Column: Something About Nothing, by Julie Seedorf
I am not a good resolution maker. If I make a resolution I usually break it early in the year.
Recently as I was driving back from an appointment, my thoughts went to the New Year’s Eves in my past. I remembered being a teenager so long ago and celebrating New Year’s Eve with my friends, some of whom now no longer grace the earth with their presence. I remembered the New Year’s Eves as a young married couple celebrating with our friends and partying well into the night.
Now we are usually snuggled in our beds by the time the midnight rolls around. I am sometimes amazed that the new year starts without us celebrating. How dare it begin without us? Shouldn’t it wait until we have our eyes open again? Couldn’t we move the celebration and time from midnight to morning?
In my musings, I also wondered what my 98-year-old aunt would say about her New Year’s past. Did they celebrate? Does she look forward to another year at her age?
As I have gotten older my New Year’s Eve celebration has changed and become quieter and perhaps more thoughtful. There is something very meaningful to contemplate thinking about what has passed and what is to come.
People celebrate New Year’s Eve to ring out the old and usher in the hope of the new.
This year, I am looking at the new year as a new beginning to a new chapter in my life. I have retired from my computer business and hope to write full time as an author and as a freelance writer for newspapers and magazines. It is a scary proposition and I chose the New Year to start this scary new venture. Maybe I will have to add another parttime job to the mix, but it feels good to look at this change in my life at the beginning of a new year.

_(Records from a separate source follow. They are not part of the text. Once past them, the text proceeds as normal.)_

(** The reactor announces an entry. *)
Lemma inv_notify (s : Sys) (t : Z) (e : NvmeComp) :
  sys_inv s → hand s = Some (t, e) →
  ∃ s', step_reactor s = Some s' ∧ sys_inv s' ∧ hand s' = None ∧ posted s' = posted s ∧ tasks s' = tasks s ∧
    answers s' = answers s ∧ t ∈ woken (nv s').
Proof.
  intros Hi Hh. unfold step_reactor. rewrite Hh, try_notify_futures_eq.
  eexists. split; [done|]. set (n' := notified _ _ _ _ _). set (s' := mk_sys _ _ _ _ _ _ _ _ _).
  destruct (si_posted s Hi t e) as [Hans Hid]; [rewrite Hh; apply elem_of_app; right; by left|].
  destruct (si_live s Hi t (comp_cid e)) as (m & Ha & Hm & _).
  { unfold live. rewrite Hh, !elem_of_app. right. right. by left. }
  pose proof (si_hand s Hi t e m Hh Ha) as Hreq.
  set (hit := filter (λ r, req_matches QID e r = true) (pending_reqs (nv s))).
  assert (PendingCompletion t m QID QID (comp_cid e) ∈ hit) as Hhit.
  { apply list_elem_of_filter. split; [|done]. simpl. rewrite Hid, !Z.eqb_refl. done. }
  assert (live s ≡ₚ (t, comp_cid e) :: live s') as Hlive.
  { unfold live, s'. cbn [inflight posted hand]. rewrite Hh. simpl. unfold entry_of at 2. simpl. solve_Permutation. }
  assert (∀ w m' cq sq c, PendingCompletion w m' cq sq c ∈ hit → c = comp_cid e) as Hhc.
  { intros w m' cq sq c [Hmt _]%list_elem_of_filter. simpl in Hmt. lia. }
  assert (∀ t' c' m', awaiting s t' c' m' → t' ≠ t → messages n' !! m' = messages (nv s) !! m') as Hother.
  { intros t' c' m' Ha' Hne. unfold n', notified. cbn [messages set_woken set_messages]. fold hit.
    rewrite deliver_lookup, decide_False; [done|]. intros (r & Hr & Hrm)%list_elem_of_omap.
    destruct r as [w m0 cq sq c|]; [|done]. simpl in Hrm. injection Hrm as ->.
    assert (c = c') as ->.
    { apply list_elem_of_filter in Hr as [_ Hr]. eapply (si_reqs s Hi w m' cq sq c); [|done].
      unfold all_reqs. apply elem_of_app. by left. }
    apply Hhc in Hr as ->. apply Hne. by apply (si_cid s Hi t' t (comp_cid e) m' m). }
  assert (messages n' !! m = Some (Some e)) as Hmine.
  { unfold n', notified. cbn [messages set_woken set_messages]. fold hit.
    rewrite deliver_lookup, decide_True, Hm; [done|]. apply list_elem_of_omap. by eexists. }
  assert (∀ t' c' m', awaiting s t' c' m' → t' ≠ t → PendingCompletion t' m' QID QID c' ∈ all_reqs (nv s) →
            PendingCompletion t' m' QID QID c' ∈ all_reqs n') as Hkeep.
  { intros t' c' m' Ha' Hne. unfold all_reqs. rewrite !elem_of_app. intros [Hr|Hr]; [left|by right].
    unfold n', notified. cbn [pending_reqs set_woken set_messages set_pending app].
    apply list_elem_of_filter. split; [|done]. unfold req_matches. rewrite Hid. simpl. apply Z.eqb_neq.
    intros ->. apply Hne. by apply (si_cid s Hi t' t (comp_cid e) m' m). }
  assert (∀ r, r ∈ all_reqs n' → r ∈ all_reqs (nv s)) as Hsub.
  { intros r. unfold all_reqs. rewrite !elem_of_app. intros [Hr|Hr]; [left|by right].
    unfold n', notified in Hr. cbn [pending_reqs set_woken set_messages set_pending app] in Hr.
    by apply list_elem_of_filter in Hr as [_ Hr]. }
  assert (length (messages n') = length (messages (nv s))) as Hlm by apply length_deliver.
  pose proof (si_nodup s Hi) as Hnd. rewrite Hlive in Hnd. simpl in Hnd. apply NoDup_cons in Hnd as [Hnt Hnd].
  assert (t ∈ woken n') as Hwoken.
  { unfold n', notified. cbn [woken set_woken]. fold hit. apply elem_of_app. right.
    apply list_elem_of_fmap. eexists. by split; [|exact Hhit]. }
  refine (conj _ (conj eq_refl (conj eq_refl (conj eq_refl (conj eq_refl Hwoken))))).
  destruct Hi.
  split; unfold awaiting; cbn [nv tasks]; rewrite ?Hlm;
    cbn [s' unregistered hand inflight posted answers results cqd]; try done.
  all: try change (nv s') with n'; rewrite ?Hlm; try done.
  - intros t' c' Hl. destruct (si_live0 t' c') as (m' & Ha' & Hm' & Hr'); [rewrite Hlive; by right|].
    assert (t' ≠ t) by (intros ->; apply Hnt, list_elem_of_fmap; by exists (t, c')).
    exists m'. split; [done|]. change (nv s') with n'. rewrite (Hother t' c' m') by done. split; [done|]. by apply Hkeep.
  - intros t' e' Hl. apply si_posted0. rewrite app_nil_r in Hl. apply elem_of_app. by left.
  - intros t' c' m' Ha'. destruct (si_await0 t' c' m' Ha') as [Hlt Hc]. split; [done|].
    destruct (decide (t' = t)) as [->|Hne].
    + right. exists e. destruct (awaiting_eq _ _ _ _ _ _ Ha Ha') as [_ <-]. done.
    + change (nv s') with n'. rewrite (Hother t' c' m') by done. destruct Hc as [Hl|?]; [|by right]. left. rewrite Hlive in Hl.
      apply elem_of_cons in Hl as [?|?]; done.
  - intros w m' cq sq c Hr. by apply (si_reqs0 w m' cq sq c), Hsub.
Qed.

(** The submission state of a poll, run. *)
Lemma poll_submit_eq (qid t : Z) (f : Z → NvmeCmd) (sq : NvmeCmdQueue) (n : Nvme) :
  submission_queues n !! qid = Some (sq, qid) → 0 <= sq_tail sq < Z.of_nat (length (sq_data sq)) →
  if sq_is_full sq
  then poll_submit t f qid n =
         (Ok (None, PendingSubmission f qid), set_channel (channel n ++ [RequestAvailSubmission qid t]) n)
  else ∃ tail sq', submit_unchecked (f (sq_tail sq)) sq = Some (tail, sq') ∧
         let m := length (messages n) in
         poll_submit t f qid n =
           (Ok (None, AwaitingCompletion qid (sq_tail sq) qid m),
            mk_nvme (<[qid := (sq', qid)]> (submission_queues n)) (completion_queues n)
             (cqs_for_ivs n) (doorbells n ++ [(2 * qid, tail)])
             (channel n ++ [RequestCompletion qid qid (sq_tail sq) t m])
             (pending_reqs n) (messages n ++ [None]) (woken n)).
Proof.
  intros Hsq Ht. unfold poll_submit, mbind, prog_bind.
  rewrite (bind_Ok (gets submission_queues) _ n (submission_queues n) n) by done.
  rewrite (bind_Ok (unwrap _) _ n (sq, qid) n) by (by rewrite Hsq).
  destruct (sq_is_full sq); [done|].
  destruct (lookup_lt_is_Some_2 (sq_data sq) (Z.to_nat (sq_tail sq))) as [c Hc]; [lia|].
  unfold submit_unchecked. rewrite Hc. eexists _, _. split; [done|]. done.
Qed.

Lemma inv_poll_step (s : Sys) (t : Z) :
  sys_inv s → ∃ s', step_poll true t s = Some s' ∧ sys_inv s'.
Proof.
  intros Hi. unfold step_poll. destruct (tasks s !! t) as [[f sq0|cq c sq0 m| |]|] eqn:Ht; try (by exists s).
  - destruct (si_sub s Hi t f sq0 Ht) as (-> & Hans & Hcid).
    destruct (cid_free_b s) eqn:Hfree; [|by exists s]. cbn [andb negb].
    destruct (si_sq s Hi) as (sq & Hsq & Hr1 & Hr2). pose proof (poll_submit_eq QID t f sq (nv s) Hsq Hr1) as Hp.
    destruct (sq_is_full sq).
    + rewrite Hp. eexists. split; [done|]. rewrite insert_id, app_nil_r by done. by apply inv_full.
    + destruct Hp as (tl & sq' & Hsub & ->). eexists. split; [done|]. rewrite Hcid.
      apply (inv_submit s t f); try done.
      unfold cid_free_b in Hfree. rewrite Hsq in Hfree. by apply bool_decide_eq_true_1 in Hfree.
  - destruct (si_form s Hi t cq c sq0 m Ht) as [-> ->]. case_decide.
    + eexists. split; [done|]. by apply inv_register.
    + destruct (si_await s Hi t c m Ht) as [Hlt _]. destruct (lookup_lt_is_Some_2 _ _ Hlt) as [v Hv].
      unfold take_message. rewrite Hv. destruct v as [v|]; (eexists; split; [done|]); [by apply (inv_take s t c m v)|].
      apply inv_frame; try done; [by apply Hi|by apply list_insert_id|by left].
Qed.

Lemma sys_step_inv (op : SysOp) (s : Sys) :
  sys_inv s → ∃ s', sys_step true op s = Some s' ∧ sys_inv s'.
Proof.
  intros Hi. destruct op as [t cmd|t|t sp hd st| |]; simpl.
  - destruct (tasks s !! t) eqn:Ht; eexists; (split; [done|]); [done|by apply inv_new].
  - by apply inv_poll_step.
  - by apply inv_post.
  - eexists. split; [done|]. by apply (inv_drain s).
  - destruct (hand s) as [[t e]|] eqn:Hh.
    + destruct (inv_notify s t e Hi Hh) as (s' & -> & Hi' & _). by exists s'.
    + destruct (inv_entry s Hi Hh) as (s' & -> & Hi' & _). by exists s'.
Qed.

Lemma sys_init_inv (n : Nvme) : ready n → sys_inv (sys_init n).
Proof.
  intros [Hsq [l Hcq] Hadm Hiv [Hch Hpe]].
  assert (all_reqs n = []) as Hreqs by (unfold all_reqs; by rewrite Hch, Hpe).
  split; unfold awaiting; cbn [nv tasks unregistered hand inflight posted answers results cqd sys_init]; rewrite ?Hreqs;
    try done; try (by intros; set_solver).
  - exists sq_new. split; [done|]. cbn [sq_new sq_tail sq_data]. rewrite length_replicate. lia.
  - exists cq_new, l, 0%nat. split; [done|]. apply cq_new_inv.
  - constructor.
Qed.

Lemma sys_run_inv (ops : list SysOp) (s : Sys) :
  sys_inv s → ∃ s', sys_run true ops s = Some s' ∧ sys_inv s'.
Proof.
  revert s. induction ops as [|op ops IH]; intros s Hi; [by exists s|].
  destruct (sys_step_inv op s Hi) as (s1 & Hs & Hi1). cbn [sys_run]. rewrite Hs. by apply IH.
Qed.

(** ** The interrupt handler *)

(** One turn of the loop on the completion queue is two steps of the system. *)
Lemma cq_loop_turn (fuel : nat) (s s1 s2 : Sys) (t : Z) (e : NvmeComp) (rest : list (Z * NvmeComp)) :
  sys_inv s → hand s = None → posted s = (t, e) :: rest →
  step_reactor s = Some s1 → step_reactor s1 = Some s2 →
  cq_loop (S fuel) QID (nv s) = cq_loop fuel QID (nv s2) ∧
  (∀ w, w ∈ woken (nv s) → w ∈ woken (nv s2)).
Proof.
  intros Hi Hh Hp H1 H2.
  destruct (si_cq s Hi) as (q & l & k & Hcq & Hinv). pose proof (complete_inv _ _ _ _ Hinv) as Hc.
  rewrite Hp in Hc. simpl in Hc. destruct Hc as (h & q' & Hc & _ & _).
  destruct (si_posted s Hi t e) as [_ Hid]; [rewrite Hp; by left|].
  destruct (si_sq s Hi) as (sq & Hsq & _).
  pose proof (reactor_entry_eq QID q q' l h e sq (nv s) Hc Hid Hsq) as He.
  unfold step_reactor in H1. rewrite Hh, Hcq, He, Hp in H1. injection H1 as <-.
  unfold step_reactor in H2. cbn [hand fmap option_fmap option_map head fst nv] in H2.
  rewrite try_notify_futures_eq in H2. injection H2 as <-. cbn [nv].
  split.
  - cbn [cq_loop]. unfold mbind, prog_bind.
    rewrite (bind_Ok (gets completion_queues) _ _ (completion_queues (nv s)) (nv s)) by done.
    rewrite (bind_Ok (unwrap _) _ _ (q, l) (nv s)) by (by rewrite Hcq). cbn [fst snd].
    rewrite (bind_Ok _ _ _ _ _ He), (bind_Ok _ _ _ _ _ (try_notify_futures_eq _ _ _)). done.
  - intros w Hw. unfold notified. cbn [woken set_woken]. apply elem_of_app. by left.
Qed.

There is a song called “Feeling Good.” One of the lines in the song says “It’s a new dawn, it’s a new day; it’s a new life for me.” We could change that line to say, “It’s a new dawn; it’s a new year; it’s a new life for me.”

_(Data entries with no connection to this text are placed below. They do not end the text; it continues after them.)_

(* ===== verification/NvmeIo.v ===== *)
(** NVMe transfers (storage/nvmed/src/nvme/mod.rs: submit_and_complete_command,
    namespace_rw, namespace_read, namespace_write, and the PRP list of init).

    A command goes through the driver's real path: [submit_and_complete_command]
    blocks on the future of NvmeReactor.v, and between two polls the controller
    executes what is in the submission queue and the reactor handles the interrupt
    ([io_wait]).  The class [NvmeController] is the device: how it executes a command
    on the machine state [W], which holds the namespace's bytes and the transfer
    buffer; [NvmeLaws] are the NVMe read and write commands.  The theorems go from one
    command through the whole path to the byte ranges of the two transfer loops. *)

From S2P Require Import Prelude NvmeQueue NvmeReactor.

Record NvmeNamespace := mk_ns { ns_id : Z; ns_blocks : Z; ns_block_size : Z }.

(** The transfer buffer: 512 pages, and the PRP list, page [i] at [i * 4096]. *)
Definition buffer_prp (buffer_physical : Z) : list Z :=
  (λ i, as_u64 (buffer_physical + Z.of_nat i * 4096)) <$> seq 0 512.

(** The two PRP fields for a transfer. *)
Definition prp_fields (buffer_physical prp_physical : Z) (bytes : Z) : Z * Z :=
  let prp := buffer_prp buffer_physical in
  if bytes <=? 4096 then (nth 0 prp 0, 0)
  else if bytes <=? 8192 then (nth 0 prp 0, nth 1 prp 0)
  else (nth 0 prp 0, as_u64 (prp_physical + 8)).

(** The controller: executing a command of an I/O queue, or of the admin queue, on the machine
    state [W] gives a status code and the new state. *)
Class NvmeController (W : Type) := {
  nvme_exec : NvmeCmd → W → Z * W;
  admin_exec : NvmeCmd → W → Z * W;
  ns_bytes : W → list Z;
  buffer_bytes : W → list Z;
  set_buffer : list Z → W → W;
  buffer_phys : Z;
  prp_phys : Z;
}.

(** The driver's shared state, the controller's side of the queue pair in use, and the
    machine. *)
Record IoState (W : Type) := mk_io { io_nv : Nvme; io_sq_head : Z; io_cqd : CqDevice; io_w : W }.
Arguments mk_io {W} _ _ _ _.
Arguments io_nv {W} _.
Arguments io_sq_head {W} _.
Arguments io_cqd {W} _.
Arguments io_w {W} _.

Section transfers.
Context {W : Type} `{NvmeController W}.

Abbreviation ioprog := (prog (IoState W) errno).

Definition lift {A : Type} (m : prog Nvme errno A) : ioprog A := λ s,
  let '(r, n) := m (io_nv s) in (r, mk_io n (io_sq_head s) (io_cqd s) (io_w s)).

(** Queue 0 is the admin queue. *)
Definition exec_on (qid : Z) : NvmeCmd → W → Z * W := if qid =? 0 then admin_exec else nvme_exec.

(** The controller fetches the next command, if the tail is ahead of its head,
    executes it and posts the completion with its new head. *)
Definition controller_step (qid : Z) (s : IoState W) : IoState W :=
  match submission_queues (io_nv s) !! qid, completion_queues (io_nv s) !! qid with
  | Some (sq, _), Some (q, l) =>
      if io_sq_head s =? sq_tail sq then s
      else match sq_data sq !! Z.to_nat (io_sq_head s) with
           | None => s
           | Some cmd =>
               let '(status, w) := exec_on qid cmd (io_w s) in
               let head := (io_sq_head s + 1) mod Z.of_nat (length (sq_data sq)) in
               let '(_, (q, d)) := cq_step (CqPost (mk_comp 0 0 head qid (cid cmd) (2 * status))) (q, io_cqd s) in
               mk_io (set_cqs (<[qid := (q, l)]> (completion_queues (io_nv s))) (io_nv s)) head d w
           end
  | _, _ => s
  end.

(** The controller sees the head the driver wrote to the doorbell: how many of its
    entries are not taken yet. *)
Definition see_head (qid : Z) (s : IoState W) : IoState W :=
  match completion_queues (io_nv s) !! qid with
  | Some (q, _) =>
      mk_io (io_nv s) (io_sq_head s)
        (mk_cqd (dev_tail (io_cqd s)) (dev_phase (io_cqd s))
           (Z.to_nat ((Z.of_nat (dev_tail (io_cqd s)) - cq_head q) mod Z.of_nat (length (cq_data q)))))
        (io_w s)
  | None => s
  end.

(** While a task waits: the controller works and the reactor handles its interrupt. *)
Definition io_wait (qid : Z) : ioprog unit :=
  _ ← modify (controller_step qid);
  _ ← lift (poll_completion_queues 0);
  modify (see_head qid).

(** [futures::executor::block_on], for at most [fuel] polls. *)
Fixpoint block_on (qid : Z) (fuel : nat) (f : Future) : ioprog NvmeComp :=
  match fuel with
  | O => panic
  | S fuel =>
      r ← lift (future_poll 0 f);
      match r with
      | (Some c, _) => p_ret c
      | (None, f) => _ ← io_wait qid; block_on qid fuel f
      end
  end.

(** Two polls: one submits, the other takes the completion. *)
Definition submit_and_complete_command (sq_id : Z) (cmd_init : Z → NvmeCmd) : ioprog NvmeComp :=
  block_on sq_id 2 (PendingSubmission cmd_init sq_id).

Definition submit_and_complete_admin_command (cmd_init : Z → NvmeCmd) : ioprog NvmeComp :=
  submit_and_complete_command 0 cmd_init.

Definition namespace_rw (ns : NvmeNamespace) (id lba blocks_1 : Z) (write : bool) : ioprog unit :=
  let bytes := as_u64 ((blocks_1 + 1) * ns_block_size ns) in
  let '(ptr0, ptr1) := prp_fields buffer_phys prp_phys bytes in
  comp ← submit_and_complete_command QID (λ cid,
    if write then nvme_io_write cid id lba blocks_1 ptr0 ptr1
    else nvme_io_read cid id lba blocks_1 ptr0 ptr1);
  if Z.shiftr (comp_status comp) 1 =? 0 then p_ret tt else throw EIO.

(** [(len + block_size - 1) / block_size], with the two assertions. *)
Definition chunk_blocks (ns : NvmeNamespace) (len : nat) : ioprog Z :=
  if ns_block_size ns =? 0 then panic
  else
    let blocks := (Z.of_nat len + ns_block_size ns - 1) / ns_block_size ns in
    if (0 <? blocks) && (blocks <=? 0x10000) then p_ret blocks else panic.

(** The loop over [buf.chunks_mut(8192)]; the answer is what the chunks hold. *)
Fixpoint read_chunks (ns : NvmeNamespace) (id lba : Z) (chunks : list nat) : ioprog (list Z) :=
  match chunks with
  | [] => p_ret []
  | len :: chunks =>
      blocks ← chunk_blocks ns len;
      _ ← namespace_rw ns id lba (as_u16 (blocks - 1)) false;
      data ← gets (λ s, take len (buffer_bytes (io_w s)));
      rest ← read_chunks ns id (as_u64 (lba + blocks)) chunks;
      p_ret (data ++ rest)
  end.

Definition CHUNK : nat := Z.to_nat 8192.

(** The lengths of [buf.chunks_mut(8192)] for a buffer of [n] bytes. *)
Fixpoint chunk_lengths (fuel n : nat) : list nat :=
  match fuel, n with
  | _, O => []
  | O, _ => []
  | S fuel, _ => Nat.min CHUNK n :: chunk_lengths fuel (n - CHUNK)
  end.

(** The number of bytes, and the contents of the buffer. *)
Definition namespace_read (ns : NvmeNamespace) (id lba : Z) (buf_len : nat) : ioprog (Z * list Z) :=
  data ← read_chunks ns id lba (chunk_lengths buf_len buf_len);
  p_ret (Z.of_nat buf_len, data).

Definition fill_buffer (chunk : list Z) : ioprog unit := modify (λ s,
  mk_io (io_nv s) (io_sq_head s) (io_cqd s)
    (set_buffer (chunk ++ drop (length chunk) (buffer_bytes (io_w s))) (io_w s))).

Fixpoint write_chunks (ns : NvmeNamespace) (id lba : Z) (chunks : list (list Z)) : ioprog unit :=
  match chunks with
  | [] => p_ret tt
  | chunk :: chunks =>
      blocks ← chunk_blocks ns (length chunk);
      _ ← fill_buffer chunk;
      _ ← namespace_rw ns id lba (as_u16 (blocks - 1)) true;
      write_chunks ns id (as_u64 (lba + blocks)) chunks
  end.

(** [buf.chunks(8192)] *)
Fixpoint chunks_of (fuel : nat) (buf : list Z) : list (list Z) :=
  match fuel, buf with
  | _, [] => []
  | O, _ => []
  | S fuel, _ => take CHUNK buf :: chunks_of fuel (drop CHUNK buf)
  end.

Definition namespace_write (ns : NvmeNamespace) (id lba : Z) (buf : list Z) : ioprog Z :=
  _ ← write_chunks ns id lba (chunks_of (length buf) buf);
  p_ret (Z.of_nat (length buf)).
End transfers.

(** ** One command *)

(** The queue pair is idle on both sides. *)
Record io_idle {W : Type} (s : IoState W) : Prop := {
  idle_sq : ∃ sq, submission_queues (io_nv s) !! QID = Some (sq, QID) ∧
    (1 < length (sq_data sq))%nat ∧ Z.of_nat (length (sq_data sq)) <= 32768 ∧
    0 <= sq_tail sq < Z.of_nat (length (sq_data sq)) ∧ sq_qhead sq = sq_tail sq ∧ io_sq_head s = sq_tail sq;
  idle_cq : ∃ q l k, completion_queues (io_nv s) !! QID = Some (q, l) ∧ cq_inv k [] q (io_cqd s);
  idle_admin : ∃ q l, completion_queues (io_nv s) !! 0 = Some (q, l) ∧ complete None q = (None, q);
  idle_ivs : cqs_for_ivs (io_nv s) !! 0 = Some [0; QID];
  idle_reqs : channel (io_nv s) = [] ∧ pending_reqs (io_nv s) = [];
}.

(** A completion queue that has nothing to report. *)
Definition cq_quiet (n : Nvme) (i : Z) : Prop := ∃ q l, completion_queues n !! i = Some (q, l) ∧ complete None q = (None, q).

(** The same for the pair [qid], whose interrupt vector is shared with the queues [l1] before and
    [l2] after it. *)
Record pair_idle {W : Type} (qid : Z) (l1 l2 : list Z) (s : IoState W) : Prop := {
  pi_sq : ∃ sq, submission_queues (io_nv s) !! qid = Some (sq, qid) ∧
    (1 < length (sq_data sq))%nat ∧ Z.of_nat (length (sq_data sq)) <= 32768 ∧
    0 <= sq_tail sq < Z.of_nat (length (sq_data sq)) ∧ sq_qhead sq = sq_tail sq ∧ io_sq_head s = sq_tail sq;
  pi_cq : ∃ q l k, completion_queues (io_nv s) !! qid = Some (q, l) ∧ cq_inv k [] q (io_cqd s);
  pi_others : Forall (λ i, i ≠ qid ∧ cq_quiet (io_nv s) i) (l1 ++ l2);
  pi_ivs : cqs_for_ivs (io_nv s) !! 0 = Some (l1 ++ qid :: l2);
  pi_reqs : channel (io_nv s) = [] ∧ pending_reqs (io_nv s) = [];
}.

Lemma io_pair_idle {W : Type} (s : IoState W) : io_idle s ↔ pair_idle QID [0] [] s.
Proof.
  split; intros []; split; try done.
  - repeat constructor; done.
  - by apply Forall_singleton in pi_others0 as [_ ?].
Qed.

(** Other queues are as they were. *)
Definition only_pair (qid : Z) (n n' : Nvme) : Prop :=
  (∀ i, i ≠ qid → submission_queues n' !! i = submission_queues n !! i) ∧
  (∀ i, i ≠ qid → completion_queues n' !! i = completion_queues n !! i) ∧ cqs_for_ivs n' = cqs_for_ivs n.

(** Quiet queues are passed over. *)
Lemma cqs_loop_quiet (l rest : list Z) (n : Nvme) : Forall (cq_quiet n) l → cqs_loop (l ++ rest) n = cqs_loop rest n.
Proof.
  induction 1 as [|i l (q & x & Hcq & Hc) _ IH]; [done|]. cbn [app cqs_loop]. unfold mbind, prog_bind.
  rewrite (bind_Ok (gets completion_queues) _ n (completion_queues n) n) by done. rewrite Hcq.
  by rewrite (bind_Ok _ _ _ _ _ (cq_loop_idle _ i q x n Hcq Hc)).
Qed.

(** The interrupt handler with one entry in the ring and its request in the channel. *)
Lemma irq_one (qid : Z) (l1 l2 : list Z) (n : Nvme) (q : NvmeCompQueue) (l : list Z) (k : nat) (d : CqDevice) (e : NvmeComp)
    (sq : NvmeCmdQueue) (w : Z) (m : nat) :
  completion_queues n !! qid = Some (q, l) → cq_inv k [e] q d → sq_id e = qid →
  submission_queues n !! qid = Some (sq, qid) →
  Forall (λ i, i ≠ qid ∧ cq_quiet n i) (l1 ++ l2) → cqs_for_ivs n !! 0 = Some (l1 ++ qid :: l2) →
  channel n = [RequestCompletion qid qid (comp_cid e) w m] → pending_reqs n = [] → messages n !! m = Some None →
  ∃ n' q', poll_completion_queues 0 n = (Ok (Some tt), n') ∧
    completion_queues n' = <[qid := (q', l)]> (completion_queues n) ∧
    cq_inv (S k) [] q' (mk_cqd (dev_tail d) (dev_phase d) (dev_count d - 1)) ∧
    submission_queues n' = <[qid := (mk_sq (sq_data sq) (sq_tail sq) (sq_head e), qid)]> (submission_queues n) ∧
    cqs_for_ivs n' = cqs_for_ivs n ∧ channel n' = [] ∧ pending_reqs n' = [] ∧
    messages n' !! m = Some (Some e).
Proof.
  intros Hcq Hinv Hid Hsq Hoth Hiv Hch Hpe Hm. apply Forall_app in Hoth as [Ho1 Ho2].
  destruct (complete_inv _ _ _ _ Hinv) as (h & q' & Hc & Hinv' & _).
  pose proof (complete_inv _ _ _ _ Hinv') as Hidle. simpl in Hidle.
  pose proof (reactor_entry_eq qid q q' l h e sq n Hc Hid Hsq) as He.
  set (n1 := after_entry qid q' l h e sq n) in *.
  assert (pending_reqs n1 = [PendingCompletion w m qid qid (comp_cid e)]) as Hp1.
  { unfold n1, after_entry. cbn [pending_reqs]. by rewrite Hch, Hpe. }
  set (n2 := notified qid e [] (pending_reqs n1) n1).
  assert (req_matches qid e (PendingCompletion w m qid qid (comp_cid e)) = true) as Hmt.
  { unfold req_matches. by rewrite Hid, !Z.eqb_refl. }
  assert (completion_queues n2 = <[qid := (q', l)]> (completion_queues n)) as Hcq2 by done.
  exists n2, q'. split; [|do 4 (split; [done|])].
  - unfold poll_completion_queues, mbind, prog_bind.
    rewrite (bind_Ok (gets cqs_for_ivs) _ n (cqs_for_ivs n) n) by done. rewrite Hiv.
    rewrite cqs_loop_quiet by (eapply Forall_impl; [exact Ho1|]; by intros i [_ ?]).
    cbn [cqs_loop]. unfold mbind, prog_bind.
    rewrite (bind_Ok (gets completion_queues) _ n (completion_queues n) n) by done. rewrite Hcq.
    assert (∃ len, length (cq_data q) = S len) as [len ->].
    { destruct Hinv as [[Hl _] _ _ _ _ _ _]. exists (length (cq_data q) - 1)%nat. lia. }
    assert (cq_loop (S (S len)) qid n = (Ok true, n2)) as Hloop.
    { cbn [cq_loop]. unfold mbind, prog_bind.
      rewrite (bind_Ok (gets completion_queues) _ n (completion_queues n) n) by done.
      rewrite (bind_Ok (unwrap _) _ n (q, l) n) by (by rewrite Hcq). cbn [fst snd].
      rewrite (bind_Ok _ _ _ _ _ He), (bind_Ok _ _ _ _ _ (try_notify_futures_eq _ _ _)).
      apply (cq_loop_idle len qid q' l); [by rewrite Hcq2, lookup_insert_eq|done]. }
    rewrite (bind_Ok _ _ _ _ _ Hloop). rewrite <- (app_nil_r l2), cqs_loop_quiet; [done|].
    eapply Forall_impl; [exact Ho2|]. intros i [Hne (qi & li & Hi & Hci)]. exists qi, li. by rewrite Hcq2, lookup_insert_ne.
  - split; [done|]. unfold n2, notified. cbn [pending_reqs messages set_woken set_messages set_pending app].
    rewrite Hp1, !filter_cons, !filter_nil, Hmt. rewrite (decide_True (P := true = true)), (decide_False (P := true = false)) by done. split; [done|].
    rewrite deliver_lookup, decide_True by (simpl; by left). unfold n1, after_entry. cbn [messages]. by rewrite Hm.
Qed.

Instead of resolutions we could look at a new year as a new beginning for each of us.
We seem to have the idea that a good year is one where everything that should happen to us is good and wonderful. It isn’t. Life is good and bad mixed together. It happens every year, the good and the bad. Some years are better than others, but if we are starting a new year it means we got through, we are tough and there are many surprises waiting for us in the new year.
I am not making any resolutions, but I can tell you the things I would like to accomplish in my own life. I would like to become a better person this year. I would like to be more compassionate, less judgmental and more adventurous. I would like to become less fearful of letting go of the old and trying something new. I would like to eat better, and exercise more. Most of all, I would like to become a person that is a good example for my grandchildren. I would like to make them proud. I would like them to know they are loved.
Will I accomplish all of those things, probably not? Will I know if I become a better person and become more compassionate, probably not? Will I know if I become more adventurous? It will depend on each person’s definition of adventurous. Mine would probably be navigating traffic in the cities. It could be eating liver and onions. Or it might be something so small, that to those that know me, it is not even seen.
No resolutions, just wishes on how to live my life better. Will I succeed? I don’t know.
It is time for each of us to look at the old, start the new and possibly ask ourselves, for this new year, “What would I attempt to do if I knew I could not fail?” We will never know unless we try. I am starting this new year with a different career. It is a brand-new start. That is what I would do if I could not fail. But failure is always a possibility, without trying I will never know. If I fail, I will learn something along the way and then I would have to ask myself, “How can this lesson be failure when with that failure, I have a chance to start anew again?”
A friend gave me a gift this week, and it says;
“Live your dream. Do what you love. Cherish every moment. Be brave. Take risks. Create your own happiness. Have an open mind and heart. Make a real difference. Never give up. Dream big. Be fearless. Make every moment count. Today is the day.”
I will go a little further with that. It is a new year. This year is the year.
The first thing I did, right before the new year to ensure that I will smile? I took a risk. It might turn heads. It might make people cringe, but it makes me smile. My new ringtone for my iPhone, “What does the Fox Say? Ring-ding-ding-ding-dingeringeding!